What a gift I was given on that cold winter day. When I screamed YES as I emailed that yes back, I had no idea the impact doing this would have on me. Because FFL has given me more friends and more contacts but way, way more than that.

It’s given me more confidence in my choices with my daughter. It’s given me more insight into who we are as a community and how very much we truly share. It’s given me faith that until the cure and has a big, giant team, we can get the better of diabetes (and it cannot get the best of us). It’s shown me that thousands of former strangers, bonded together by the sheer will to win over the big bad diabetes can become family – in an instant and even in some ice cold air conditioning on a hot Florida summer day. It’s reminded me that as we all learn and grown and make mistakes and recover and get better at all this, the best thing we can do is share.

How blessed I am to have played keyboard for Springsteen. How hungry I am for more.




13 thoughts on “Friends For Life Part 1: My personal start

  1. Love your posts Moira!! Do you have one about how you felt when Lauren was first diagnosed and how it happened? If not, could you write one?

  2. First I love this:
    “So to be asked to join the faculty? World-known bloggess and diabetes champion Kerri Sparling will back me up when I say this: It’s not that far from being asked to play keyboards for Springsteen. Only the keyboards are your diabetes know-how and Springsteen is….. Jeff Hitchcock?”

    That is how I imagine it would feel exactly!
    My family couldn’t attend this year or the last two years. We were there in 07,08 and 09. Best best best weeks of our lives.
    I loved reading all the tweets from DOCers that were in attendance. There were more than a few shared during your session. I look forward to attending your session next year – we will hitch hike to ffl13 if we have too. Im also excited to hear you have a book in the works – Im sure it will be a great addition to my d library. My daughter ‘Sweetstuff’ is nearly 13 – dxd at age 9 two years after her younger brother “Sugarboy” was dxd. She is 12 going on 20 and I am scared to death! One of the tweets from your session was about college – I tweeted back that Im going with her. Don’t worry – I am not that overbearing mom – I give her lots of room for independence but that doesn’t mean Im not terrified – I just hide it well from her and my others.
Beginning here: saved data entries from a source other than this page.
(* ===== verification/JsonLex.v ===== *)
(** Tokens of JSON text: the lexer reads back the numbers and strings that the serializer
    writes. *)
From stdpp Require Import gmap.
From S2P Require Import Prelude Text Containers Shash Json.

Module JsonLex.
Import Json.

(** ** Characters *)

Definition all_chars : chars := List.map ascii_of_nat (seq 0 256).

(** What holds of each of the 256 characters holds of all. *)
Lemma all_chars_spec (f : ascii -> bool) : forallb f all_chars = true -> forall c, f c = true.
Proof.
  intros H c. rewrite forallb_forall in H. apply H. apply in_map_iff. exists (nat_of_ascii c).
  split; [apply ascii_nat_embedding |]. apply in_seq. pose proof (nat_ascii_bounded c). lia.
Qed.

Lemma cstr_id s : no_nul s -> cstr s = s.
Proof.
  unfold cstr. induction 1 as [| c s Hc _ IH]; cbn; [done |]. apply Ascii.eqb_neq in Hc. rewrite Hc. cbn.
  destruct (span _ s). cbn in *. by rewrite IH.
Qed.

Lemma no_nul_cstr s : no_nul (cstr s).
Proof.
  unfold cstr, no_nul. induction s as [| c s IH]; cbn; [constructor |].
  destruct (Ascii.eqb_spec c NUL) as [| Hc]; cbn; [constructor |].
  destruct (span _ s). cbn in *. by constructor.
Qed.

Lemma decimal_digit_char d :
  0 <= d < 10 -> digit_char d <> NUL /\ isdigit (digit_char d) = true /\ code (digit_char d) - 48 = d /\
    (d <> 0 -> digit_char d <> "0"%char) /\ digit_char d <> "-"%char.
Proof.
  intros Hd. assert (forallb (λ d, negb (digit_char d =c NUL) && isdigit (digit_char d) &&
    (code (digit_char d) - 48 =? d) && ((d =? 0) || negb (digit_char d =c "0")) && negb (digit_char d =c "-"))
    (List.map Z.of_nat (seq 0 10)) = true) as H by by vm_compute.
  rewrite forallb_forall in H. specialize (H d). rewrite !andb_true_iff, !negb_true_iff, !Ascii.eqb_neq, Z.eqb_eq in H.
  destruct H as ((((H1 & H2) & H3) & H4) & H5); [apply in_map_iff; exists (Z.to_nat d); split; [lia | apply in_seq; lia] |].
  repeat split; [done.. | |done]. intros Hne. apply orb_true_iff in H4 as [?%Z.eqb_eq | H4]; [done |].
  by apply negb_true_iff, Ascii.eqb_neq in H4.
Qed.

(** ** Numbers *)

Lemma digits_head fuel x :
  0 < x < 10 ^ Z.of_nat fuel -> exists d l, digits fuel 10 x [] = d :: l /\ d <> 0.
Proof.
  revert x. induction fuel as [| fuel IH]; intros x Hx; [cbn in Hx; lia |]. cbn [digits].
  destruct (Z.eqb_spec (x / 10) 0) as [E | E].
  - exists (x mod 10), []. split; [done |]. Z.to_euclidean_division_equations; lia.
  - rewrite digits_app. rewrite Nat2Z.inj_succ, Z.pow_succ_r in Hx by lia.
    destruct (IH (x / 10)) as (d & l & -> & Hd); [| by exists d, (l ++ [x mod 10])].
    split; [Z.to_euclidean_division_equations; lia | apply Z.div_lt_upper_bound; lia].
Qed.

(** The text of a positive 64-bit number. *)
Lemma print_pos x :
  0 < x -> in_u 64 x ->
  exists d l, print_uint 10 x = List.map digit_char (d :: l) /\ d <> 0 /\
    Forall (λ d, 0 <= d < 10) (d :: l) /\ digits_value 10 0 (d :: l) = x.
Proof.
  intros Hp Hx. unfold print_uint. assert (x < 10 ^ Z.of_nat 64) by (unfold in_u in Hx; lia).
  destruct (digits_head 64 x ltac:(lia)) as (d & l & E & Hd).
  destruct (digits_spec 64 10 x ltac:(lia) ltac:(lia)) as [H1 H2]. rewrite E in *. by exists d, l.
Qed.

Lemma digits_value_ge v l : 0 <= v -> Forall (λ d, 0 <= d < 10) l -> v <= digits_value 10 v l.
Proof.
  intros Hv Hl. revert v Hv. induction Hl as [| d l Hd _ IH]; intros v Hv; cbn; [lia |].
  etrans; [| apply IH]; lia.
Qed.

Lemma int_digits_value v l :
  0 <= v -> Forall (λ d, 0 <= d < 10) l -> digits_value 10 v l <= 2 ^ 63 ->
  int_digits v 0 false (List.map digit_char l) = (digits_value 10 v l, 0, false, []).
Proof.
  intros Hv Hl. revert v Hv. induction Hl as [| d l Hd Hl IH]; intros v Hv Hle; cbn; [done |].
  destruct (decimal_digit_char d Hd) as (_ & -> & -> & _). change (ULLONG_MAX / 10) with 1844674407370955161.
  pose proof (digits_value_ge (v * 10 + d) l ltac:(lia) Hl) as Hge. cbn in Hle. change (foldl _ _ l) with (digits_value 10 (v * 10 + d) l) in *.
  destruct (Z.leb_spec v 1844674407370955161); [| lia].
  rewrite wrap_small by (unfold in_u; lia). by rewrite IH by lia.
Qed.

Lemma no_nul_digits l : Forall (λ d, 0 <= d < 10) l -> no_nul (List.map digit_char l).
Proof. induction 1 as [| d l Hd _ IH]; cbn; constructor; [by apply decimal_digit_char | done]. Qed.

Section numbers.
Context {R : Type} {D : Double R}.

Lemma lex_fraction_none s p i cp : hd_char cp <> "."%char -> lex_fraction s p i cp = inl (s, p, i, cp).
Proof. intros H%Ascii.eqb_neq. unfold lex_fraction. by rewrite H. Qed.

Lemma lex_exponent_none p cp : hd_char cp <> "e"%char -> hd_char cp <> "E"%char -> lex_exponent p cp = inl (p, cp).
Proof. intros H1%Ascii.eqb_neq H2%Ascii.eqb_neq. unfold lex_exponent. by rewrite H1, H2. Qed.

(** Unsigned digits, after an optional sign. *)
Lemma lex_digits (negative : bool) d l :
  d <> 0 -> Forall (λ d, 0 <= d < 10) (d :: l) -> digits_value 10 0 (d :: l) <= (if negative then 2 ^ 63 else 2 ^ 63 - 1) ->
  json_lex_number (R := R) ((if negative then ["-"%char] else []) ++ List.map digit_char (d :: l))
  = inl (T_INTEGER (if negative then - digits_value 10 0 (d :: l) else digits_value 10 0 (d :: l))).
Proof.
  intros Hd Hl Hle. unfold json_lex_number. rewrite cstr_id.
  2: { apply Forall_app. split; [destruct negative; by repeat constructor | by apply no_nul_digits]. }
  assert (0 < digits_value 10 0 (d :: l)) as Hpos.
  { apply Forall_cons in Hl as [Hd' Hl]. pose proof (digits_value_ge (0 * 10 + d) l ltac:(lia) Hl).
    change (digits_value 10 0 (d :: l)) with (digits_value 10 (0 * 10 + d) l). lia. }
  pose proof Hl as Hl'. apply Forall_cons in Hl' as [Hd' _].
  destruct (decimal_digit_char d Hd') as (_ & Hdig & _ & Hz%(λ h, h Hd) & Hm).
  assert (int_digits 0 0 false (List.map digit_char (d :: l)) = (digits_value 10 0 (d :: l), 0, false, [])) as Hint.
  { apply int_digits_value; [lia | done | destruct negative; lia]. }
  set (v := digits_value 10 0 (d :: l)) in *.
  assert (integer_value negative v 0 false = Some (if negative then - v else v)) as Hval.
  { assert (v <=? (if negative then LLONG_MAX + 1 else LLONG_MAX) = true) as Hmax
      by (apply Z.leb_le; unfold LLONG_MAX; destruct negative; lia).
    unfold integer_value. cbn [negb scale_up scale_down Z.gtb Z.ltb Z.compare andb]. change (0 =? 0) with true. cbn [andb].
    rewrite Hmax. destruct negative; f_equal.
    - unfold swrap, wrap. Z.to_euclidean_division_equations; lia.
    - apply swrap_small; lia. }
  apply Ascii.eqb_neq in Hz, Hm.
  assert ((hd_char ((if negative then ["-"%char] else []) ++ List.map digit_char (d :: l)) =c "-") = negative) as ->
    by by destruct negative.
  assert ((if negative then tail ((if negative then ["-"%char] else []) ++ List.map digit_char (d :: l))
           else (if negative then ["-"%char] else []) ++ List.map digit_char (d :: l))
          = List.map digit_char (d :: l)) as -> by by destruct negative.
  cbv zeta. change (hd_char (List.map digit_char (d :: l))) with (digit_char d). rewrite Hz, Hdig, Hint.
  unfold lex_rest. rewrite lex_fraction_none, lex_exponent_none by done. unfold lex_value. change (hd_char [] =c NUL) with true.
  cbn [negb]. destruct (Z.eqb_spec v 0); [lia |]. by rewrite Hval.
Qed.

(** The lexer reads an integer back from its text. *)
Lemma lex_print_int x :
  LLONG_MIN <= x <= LLONG_MAX -> json_lex_number (R := R) (print_int x) = inl (T_INTEGER x).
Proof.
  unfold LLONG_MIN, LLONG_MAX. intros Hx. unfold print_int. destruct (Z.ltb_spec x 0) as [Hn | Hn].
  - destruct (print_pos (- x) ltac:(lia) ltac:(unfold in_u; lia)) as (d & l & -> & Hd & Hl & Hv).
    rewrite <- (Z.opp_involutive x), <- Hv. apply (lex_digits true); [done | done | lia].
  - destruct (decide (x = 0)) as [-> |]; [by vm_compute |].
    destruct (print_pos x ltac:(lia) ltac:(unfold in_u; lia)) as (d & l & -> & Hd & Hl & Hv).
    rewrite <- Hv. apply (lex_digits false); [done | done | lia].
Qed.

End numbers.
(** ** Strings *)

(** A character that a quoted string may contain as it is. *)
Definition plain (c : ascii) : Prop := c <> chr 34 /\ c <> "\"%char /\ 32 <= code c.

Definition plainb (c : ascii) : bool := negb (c =c chr 34) && negb (c =c "\") && (32 <=? code c).

Lemma plainb_spec c : plainb c = true -> plain c.
Proof.
  unfold plainb, plain. rewrite !andb_true_iff, !negb_true_iff, !Ascii.eqb_neq, Z.leb_le. tauto.
Qed.

(** The texts of a character in a quoted string. *)
Inductive escape_form (c : ascii) : chars -> Prop :=
  | esc_plain : plain c -> escape_form c [c]
  | esc_short e : escape_char e = Some c -> e <> NUL -> escape_form c ["\"%char; e]
  | esc_hex h : length h = 4%nat -> hexits_value h = Some (code c) -> 0 < code c < 0x20 ->
      Forall plain h -> escape_form c ("\" :: "u" :: h)%char.

Definition form_check (c : ascii) : bool :=
  (c =c NUL) ||
  match chars_escaping c with
  | [d] => (d =c c) && plainb c
  | [b; e] => (b =c "\") && match escape_char e with Some d => d =c c | None => false end && negb (e =c NUL)
  | b :: u :: h =>
      (b =c "\") && (u =c "u") && (length h =? 4)%nat &&
      match hexits_value h with Some x => x =? code c | None => false end &&
      (0 <? code c) && (code c <? 0x20) && forallb plainb h
  | [] => false
  end.

Lemma form_check_spec c : form_check c = true -> c <> NUL -> escape_form c (chars_escaping c).
Proof.
  unfold form_check. intros [H | H]%orb_true_iff Hc; [by apply Ascii.eqb_eq in H |].
  destruct (chars_escaping c) as [| b [| u [| h0 h]]]; [done | | |].
  - apply andb_true_iff in H as [->%Ascii.eqb_eq H]. by apply esc_plain, plainb_spec.
  - apply andb_true_iff in H as [[->%Ascii.eqb_eq H]%andb_true_iff Hn]. destruct (escape_char u) as [d |] eqn:E; [| done].
    apply Ascii.eqb_eq in H as ->. apply esc_short; [done |]. by apply negb_true_iff, Ascii.eqb_neq in Hn.
  - set (hs := h0 :: h) in *. rewrite !andb_true_iff, Nat.eqb_eq, !Z.ltb_lt, !Ascii.eqb_eq in H.
    destruct H as ((((((-> & ->) & Hl) & Hv) & Hp) & Hlt) & Hh). destruct (hexits_value hs) eqn:E; [| done].
    apply Z.eqb_eq in Hv as ->. apply esc_hex; [done | done | lia |].
    apply Forall_forall. intros x Hx. apply plainb_spec. rewrite forallb_forall in Hh. by apply Hh, list_elem_of_In.
Qed.

Lemma escape_forms c : c <> NUL -> escape_form c (chars_escaping c).
Proof. apply form_check_spec. revert c. apply all_chars_spec. by vm_compute. Qed.

Definition escaped (s : chars) : chars := concat (List.map chars_escaping s).

Lemma unescape_hex fuel h rest out c :
  length h = 4%nat -> hexits_value h = Some (code c) -> 0 < code c < 0x20 ->
  unescape_loop (S fuel) ("\" :: "u" :: h ++ rest)%char out = unescape_loop fuel rest (out ++ [c]).
Proof.
  intros Hl Hv Hc. cbn [unescape_loop]. change ("\" =c chr 34)%char with false. change ("\" =c "\")%char with true.
  change (escape_char "u") with (@None ascii). change ("u" =c "u")%char with true. cbn [negb].
  unfold json_lex_unicode, json_lex_4hex. rewrite length_app, Hl, take_app_exact, drop_app_exact, Hv by done.
  destruct (Nat.ltb_spec (4 + length rest) 4); [lia |]. destruct (Z.eqb_spec (code c) 0); [lia |].
  unfold uc_is_leading_surrogate. destruct (Z.geb_spec (code c) 0xd800); [lia |]. cbn [andb negb].
  unfold utf8. destruct (Z.leb_spec (code c) 0x7f); [| lia]. do 3 f_equal. unfold chr.
  rewrite wrap_small by (unfold in_u; lia). unfold code. by rewrite Nat2Z.id, ascii_nat_embedding.
Qed.

Lemma unescape_escaped fuel s out :
  no_nul s -> (length (escaped s) <= fuel)%nat -> unescape_loop fuel (escaped s) out = (true, out ++ s).
Proof.
  intros Hs. revert fuel out. induction Hs as [| c s Hc Hs IH]; intros fuel out Hf.
  { rewrite app_nil_r. by destruct fuel. }
  change (escaped (c :: s)) with (chars_escaping c ++ escaped s) in *. rewrite length_app in Hf.
  destruct (escape_forms c Hc) as [(Hq & Hb & _) | e He _ | h Hl Hv Hlt Hh]; (destruct fuel as [| fuel]; [cbn in Hf; lia |]).
  - cbn [app unescape_loop]. apply Ascii.eqb_neq in Hq, Hb. rewrite Hq, Hb. cbn [negb].
    rewrite IH by (cbn in Hf; lia). by rewrite <- app_assoc.
  - cbn [app unescape_loop]. change ("\" =c chr 34)%char with false. change ("\" =c "\")%char with true. cbn [negb].
    rewrite He, IH by (cbn in Hf; lia). by rewrite <- app_assoc.
  - rewrite <- !app_comm_cons, (unescape_hex _ _ _ _ c) by done. rewrite IH by (cbn in Hf; lia). by rewrite <- app_assoc.
Qed.

(** Without a backslash the text is the string itself. *)
Lemma escaped_no_backslash s :
  no_nul s -> existsb (λ c, c =c "\") (escaped s) = false -> escaped s = s.
Proof.
  induction 1 as [| c s Hc Hs IH]; [done |]. change (escaped (c :: s)) with (chars_escaping c ++ escaped s).
  rewrite existsb_app, orb_false_iff. intros [H1 H2].
  destruct (escape_forms c Hc) as [(Hq & Hb & _) | e He | h Hl Hv Hlt Hh]; [| done | done].
  cbn. f_equal. by apply IH.
Qed.

Lemma no_nul_escaped s : no_nul s -> no_nul (escaped s).
Proof.
  assert (forall c, plain c -> c <> NUL) as Hp by by intros c (_ & _ & H) ->.
  induction 1 as [| c s Hc Hs IH]; [constructor |]. change (escaped (c :: s)) with (chars_escaping c ++ escaped s).
  apply Forall_app. split; [| done].
  destruct (escape_forms c Hc) as [H | e He | h Hl Hv Hlt Hh]; repeat constructor; try done.
  eapply Forall_impl; [done | apply Hp].
Qed.

End JsonLex.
    Thanks for a great post – and I can’t wait to read more and hear more about your book.

    1. Thanks Christina and — keep in touch! I’ve been through it all!! Lauren was 12 going on 20 as well. Now she’s almost 21 going on ….21!!!

  3. Wonderful post. You are so not alone in that quest. Since day 1, five years ago, letting diabetes NOT rule our roost has been our goal, and I am proud to say that we succeed time and time again. Hugs to you my friend.
    Leslie (gsmama)

  4. Moira,

    What a pleasure to meet you (finally!!). I have no doubt that you rocked your presentation.
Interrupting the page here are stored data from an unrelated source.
(** The integer that a number denotes, for a significand that was read without loss. *)
Lemma integer_value_exact negative s p z :
  0 < s < 2 ^ 64 ->
  integer_value negative s p false = Some z <-> denotes negative s p z /\ LLONG_MIN <= z <= LLONG_MAX.
Proof.
  intros Hs. unfold integer_value, denotes. cbn [negb].
  assert (ULLONG_MAX / 10 <= s * 10 ^ Z.of_nat 20) as Hf by (change (ULLONG_MAX / 10) with 1844674407370955161; lia).
  destruct (scale_up_spec 20 s p Hs Hf) as (k & Hk & -> & Hup). change (ULLONG_MAX / 10) with 1844674407370955161 in Hup.
  assert (forall v, 0 <= v -> v <=? (if negative then LLONG_MAX + 1 else LLONG_MAX) = true ->
    s64 (if negative then u64 (- v) else v) = if negative then - v else v) as Hval.
  { intros v Hv Hle%Z.leb_le. unfold LLONG_MAX in Hle. destruct negative; [| apply swrap_small; lia].
    unfold swrap, wrap. Z.to_euclidean_division_equations; lia. }
  unfold LLONG_MIN, LLONG_MAX in *. destruct (Z.le_gt_cases 0 p) as [Hp | Hp].
  - rewrite (Z.max_r 0 p), (Z.max_l 0 (- p)), Z.pow_0_r, Z.mul_1_r by lia. cbn [scale_down].
    destruct (Z.ltb_spec (p - k) 0); [lia |]. cbn [andb].
    destruct (Z.eqb_spec (p - k) 0) as [E | E]; cbn [andb].
    + assert (k = p) as -> by lia. destruct (Z.leb_spec (s * 10 ^ p) (if negative then 2 ^ 63 - 1 + 1 else 2 ^ 63 - 1)) as [Hle | Hgt].
      * rewrite Hval; [| | by apply Z.leb_le]; [| apply Z.mul_nonneg_nonneg; [lia | apply Z.pow_nonneg; lia]].
        split; [intros [= <-]; destruct negative; nia |]. intros [-> _]. f_equal. destruct negative; lia.
      * split; [done |]. intros [-> Hr]. exfalso. destruct negative; lia.
    + split; [done |]. intros [-> Hr]. exfalso. destruct Hup as [? | Hup]; [lia |].
      assert (s * 10 ^ p = s * 10 ^ k * 10 ^ (p - k)) as Ep by (rewrite <- Z.mul_assoc, <- Z.pow_add_r by lia; do 2 f_equal; lia).
      assert (10 <= 10 ^ (p - k)) by (change 10 with (10 ^ 1) at 1; apply Z.pow_le_mono_r; lia).
      assert (18446744073709551610 <= s * 10 ^ p) by nia. destruct negative; lia.
  - rewrite (Z.max_l 0 p), (Z.max_r 0 (- p)), Z.pow_0_r, Z.mul_1_r by lia. assert (k = 0) as -> by lia.
    rewrite Z.pow_0_r, Z.mul_1_r, Z.sub_0_r.
    destruct (scale_down_spec 20 s p ltac:(lia)) as (j & s' & Hj & -> & Es & Hs' & Hd).
    destruct (Z.eqb_spec (p + j) 0) as [E | E]; cbn [andb].
    + assert (j = - p) as -> by lia. assert (0 < 10 ^ (- p)) by (apply Z.pow_pos_nonneg; lia).
      destruct (Z.leb_spec s' (if negative then 2 ^ 63 - 1 + 1 else 2 ^ 63 - 1)) as [Hle | Hgt].
      * rewrite Hval; [| lia | by apply Z.leb_le].
        split; [intros [= <-]; destruct negative; lia |]. intros [Ez _]. f_equal. destruct negative; nia.
      * split; [done |]. intros [Ez Hr]. exfalso. assert (z = if negative then - s' else s') by (destruct negative; nia).
        destruct negative; lia.
    + split; [done |]. intros [Ez _]. exfalso. destruct Hd as [? | Hd]; [lia |]. apply Hd.
      assert (0 < 10 ^ j) by (apply Z.pow_pos_nonneg; lia).
      assert (10 ^ (- p) = 10 * 10 ^ (- p - j - 1) * 10 ^ j) as Ep.
      { change 10 with (10 ^ 1) at 2. rewrite <- !Z.pow_add_r by lia. f_equal. lia. }
      assert (s' = 10 * ((if negative then - z else z) * 10 ^ (- p - j - 1))) as ->.
      { apply (Z.mul_cancel_r _ _ (10 ^ j)); [lia |]. rewrite <- Es. destruct negative; nia. }
      rewrite Z.mul_comm. apply Z.mod_mul. lia.
Qed.

(** ** Texts of numbers *)

(** The parts of a number: sign, digits before and after the decimal point, exponent. *)
Record number := mk_number {
  negative : bool;
  whole : list Z;
  fraction : list Z;
  exponent : option (bool * list Z);
}.

Definition is_digits (l : list Z) : Prop := Forall (λ d, 0 <= d < 10) l.

(** The grammar: no superfluous leading zero, and the exponent has digits. *)
Definition well_formed (x : number) : Prop :=
  is_digits (whole x) /\ is_digits (fraction x) /\
  (whole x = [0] \/ exists d l, whole x = d :: l /\ d <> 0) /\
  match exponent x with Some (_, l) => is_digits l /\ l <> [] | None => True end.

Definition text (x : number) : chars :=
  (if negative x then ["-"%char] else []) ++ List.map digit_char (whole x) ++
  (match fraction x with [] => [] | l => "."%char :: List.map digit_char l end) ++
  match exponent x with
  | Some (neg, l) => "e"%char :: (if neg then ["-"%char] else []) ++ List.map digit_char l
  | None => []
  end.

Definition significand (x : number) : Z := digits_value 10 0 (whole x ++ fraction x).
    Isn’t FFL a life-changing experience?

    Looking forward to getting some more time to visit with you in the near future, and I’m cheering for you BIG TIME for your big ride! You can do this!

  5. Love this: “figure out how to let go and let our kids live wholly and happily”!! So happy you are spreading that message, Moira!

    It was the way we were living before diagnosis, and after the initial shock, how we were determined to live moving forward. I wrote an article about my experience with letting my child take the lead, a year and a half into our journey (that was 2 years ago).

    It’s amazing to see these wonderful kids in action!